Retorno

José Barros

RELATOS DE VERÁN

07 ago 2025 . Actualizado a las 05:00 h.

Agustín —su chófer desde hacía 37 años— condujo el viejo automóvil hasta la Plaza Mayor del pueblo. Giró con suavidad hacia la fuente central y aparcó.

Javier bajó despacio y, después de más de 70 años, puso de nuevo sus pies sobre aquel suelo amarillento, esta vez con unos buenos zapatos, bien vestido y bien comido. Ateo convencido y socialista desengañado había nacido aquí hacía casi 90 años. Miembro de una familia sin posibles, se marchó lejos, convidado por un servicio militar obligatorio. Con el ímpetu propio de los años mozos había luchado contra un destino adverso. Aún conservaba en la memoria algunos retazos de aquella vida: las caras de los camaradas, el latir apresurado de los corazones escondidos tras una puerta, el terror en los ojos de los prisioneros... También recordaba, como contrapartida: los primeros fuegos del amor y el deseo, el roce de unos labios nerviosos, las manos que no sabían dónde posarse. La madurez trajo la calma y el firme propósito de alcanzar una vida mejor. El esfuerzo prolongado logró convertirlo en un médico de prestigio. En una tierra lejana, con un idioma y una cultura que no terminaban de encajar en su ánimo.

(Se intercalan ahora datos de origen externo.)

(** What [serviceMemoryQueue] did: nothing, or it asked the memory to take the packet
    of the first request, which then left the queue or set the flag. *)
Definition serviced bs bs' (s s' : MemoryPort.t) (accepts : bool) (calls : list Call) : Prop :=
  calls = [] ∧ bs' false = bs false ∧ s' = s ∨
  ∃ m h p, heap_of (bs false) = m :: h ∧ packet_of (payload m) = Some p ∧ calls = [sendTimingReq p] ∧ m_waiting_mem_retry s = false ∧
    if accepts then heap_of (bs' false) ≡ₚ h ∧ s' = s
    else bs' false = bs false ∧ s' = MemoryPort.mk true (m_mem_ctrl_waiting_retry s) (mRetryRespEvent s).

Lemma service_ok now bs st s accepts f : queues now bs st → (period | now) →
  (∀ m, m ∈ heap_of (bs false) → is_Some (packet_of (payload m))) →
  ∃ r s' st' calls bs', serviceMemoryQueue garbage g now s st accepts f = Ok (r, s', st', calls) ∧ queues now bs' st' ∧
    bs' true = bs true ∧ serviced bs bs' s s' accepts calls.
Proof.
  intros Hq Hdiv Hpk. destruct Hc as (Erq & _ & _). unfold serviceMemoryQueue. rewrite Erq. cbn [require rbind].
  rewrite bool_decide_true by done. cbn [require rbind]. destruct (m_waiting_mem_retry s) eqn:Ew.
  { cbn [rbind negb]. eexists _, _, _, _, bs. split; [done|]. split; [done|]. split; [done|]. by left. }
  destruct (clockEdge_queues now bs st Hq Hdiv) as (st1 & -> & Hq1). cbn [rbind].
  destruct (isReady_queues now bs st1 false Hq1) as (r & st2 & -> & Hq2 & Hr). cbn [rbind]. destruct r; cbn [negb]; cycle 1.
  { eexists _, _, _, _, bs. split; [done|]. split; [done|]. split; [done|]. by left. }
  destruct (clockEdge_queues now bs st2 Hq2 Hdiv) as (st3 & E3 & Hq3).
  destruct (dequeue_queues now bs st2 false Hq2 (Hr eq_refl)) as (m & h & _ & _ & _ & Eh & -> & _). cbn [rbind].
  destruct (Hpk m) as [p Ep]; [rewrite Eh; left|]. pose proof (proj1 (packet_of_Some _ _) Ep) as Ep'. rewrite Ep', Hwarm. cbn [rbind].
  destruct accepts.
  - rewrite E3. cbn [rbind]. destruct (dequeue_queues now bs st3 false Hq3 (Hr eq_refl)) as (m0 & h0 & m' & b' & st4 & Eh0 & _ & -> & _ & Hh & _ & _ & Hq4).
    rewrite Eh in Eh0. injection Eh0 as <- <-. cbn [rbind]. destruct (schedule_queues now _ st4 Hq4) as (st5 & -> & Hq5). cbn [rbind].
    eexists _, _, _, _, _. split; [done|]. split; [done|]. split; [by apply upd_ne|]. right. exists m, h, p. rewrite upd_eq. done.
  - destruct (schedule_queues now bs st2 Hq2) as (st5 & -> & Hq5). cbn [rbind].
    eexists _, _, _, _, bs. split; [done|]. split; [done|]. split; [done|]. right. by exists m, h, p.
Qed.
(* ===== verification/PrefetcherSpec.v ===== *)
(** Theorems about base/circular_queue.hh and the stride prefetcher: a circular
    queue is a bounded queue, prefetches stay in the page of the access that caused
    them, and misses to consecutive lines start a stream. *)

From stdpp Require Import prelude gmap list.
From Stdlib Require Import ZArith Lia.
From S2P Require Import Prelude Bits Prefetcher.

Open Scope Z_scope.

(** ** Circular queues *)

Section Queues.
Import CircularQueue.
Context {T : Type}.
Implicit Types (q : t T) (l : list T).

(** [q] holds the elements [l], the oldest one first. *)
Definition represents q l : Prop :=
  zlen (data q) = _capacity q ∧ zlen l = _size q ∧ 0 ≤ _size q ≤ _capacity q ∧
  1 ≤ _head q ∧ _head q + _size q < 2 ^ 64 ∧
  ∀ k x, l !! k = Some x → vget (data q) ((_head q + Z.of_nat k) mod _capacity q) = Ok x.

Lemma mod_window c h i j : 0 ≤ i < c → 0 ≤ j < c → (h + i) mod c = (h + j) mod c → i = j.
Proof.
  intros Hi Hj Heq. apply (f_equal (λ x, (x - h) mod c)) in Heq. rewrite !Zminus_mod_idemp_l in Heq.
  rewrite !(Z.add_comm h), !Z.add_simpl_r, !Z.mod_small in Heq by lia. done.
Qed.

(** The element at an index of the window. *)
Lemma at_spec q l k x : represents q l → l !! k = Some x →
  at_ q (_head q + Z.of_nat k) = Ok x.
Proof.
  intros (Hd & Hl & Hs & Hh & Hw & Hk) Hx. unfold at_. rewrite (proj2 (Z.leb_le _ _)) by lia. simpl.
  pose proof (lookup_lt_Some _ _ _ Hx). destruct (Z.eqb_spec (_capacity q) 0); [lia|]. simpl. by apply Hk.
Qed.

(** Writing an element of the window, or the slot behind it if there is one. *)
Lemma set_at_spec q l k x : represents q l → (k < length l)%nat →
  ∃ q', set_at q (_head q + Z.of_nat k) x = Ok q' ∧ represents q' (<[k := x]> l) ∧
    _head q' = _head q ∧ _capacity q' = _capacity q.
Proof.
  intros (Hd & Hl & Hs & Hh & Hw & Hk) Hlt. unfold set_at. rewrite (proj2 (Z.leb_le _ _)) by lia. simpl.
  destruct (Z.eqb_spec (_capacity q) 0); [lia|]. simpl.
  pose proof (Z.mod_pos_bound (_head q + Z.of_nat k) (_capacity q)).
  destruct (vset (data q) ((_head q + Z.of_nat k) mod _capacity q) x) as [d|] eqn:Ev;
    [|rewrite vset_inbounds in Ev by lia; done].
  simpl. eexists. split; [done|]. split; [|done]. pose proof (vset_length _ _ _ _ Ev).
  split; [simpl; lia|]. split; [by rewrite length_insert|]. do 3 (split; [done|]). simpl.
  intros k' y. destruct (decide (k' = k)) as [->|Hne].
  - rewrite list_lookup_insert_eq by done. intros [= <-]. by apply vget_vset_eq in Ev.
  - rewrite list_lookup_insert_ne by done. intros Hy. pose proof (lookup_lt_Some _ _ _ Hy).
    erewrite vget_vset_ne by (done || intros ?%mod_window; lia). by apply Hk.
Qed.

Finalmente, la vejez le ayudó a tomar una decisión. Le pidió a Agustín —amigo más que chófer— que lo acompañara en este viaje. Cuando el motor del coche cesó en su ronroneo, Javier miró alrededor y no pudo encontrar en sus recuerdos ningún punto de anclaje. Tan solo la fuente de la plaza permanecía en su lugar. Edificios de varias plantas ocupaban terrenos antaño repletos de frutales. Tiendas, bares, bancos… La gran ciudad, antes a dos jornadas de camino, había terminado por engullir al pueblo.

Agustín lo vio dirigirse, despacio, hacia un parque cercano, única oposición vacilante al asfalto y al concreto. Apoyó el bastón a un lado y se sentó en el banco vacío. Cerró los ojos. En una epifanía instantánea comprendió que ya no tenía pasado ni futuro. Javier no tenía ni siquiera el consuelo ciego del creyente. Una postrera sonrisa asomó a su faz:

—Al menos es verano— se dijo, mientras inclinaba hacia abajo la cabeza.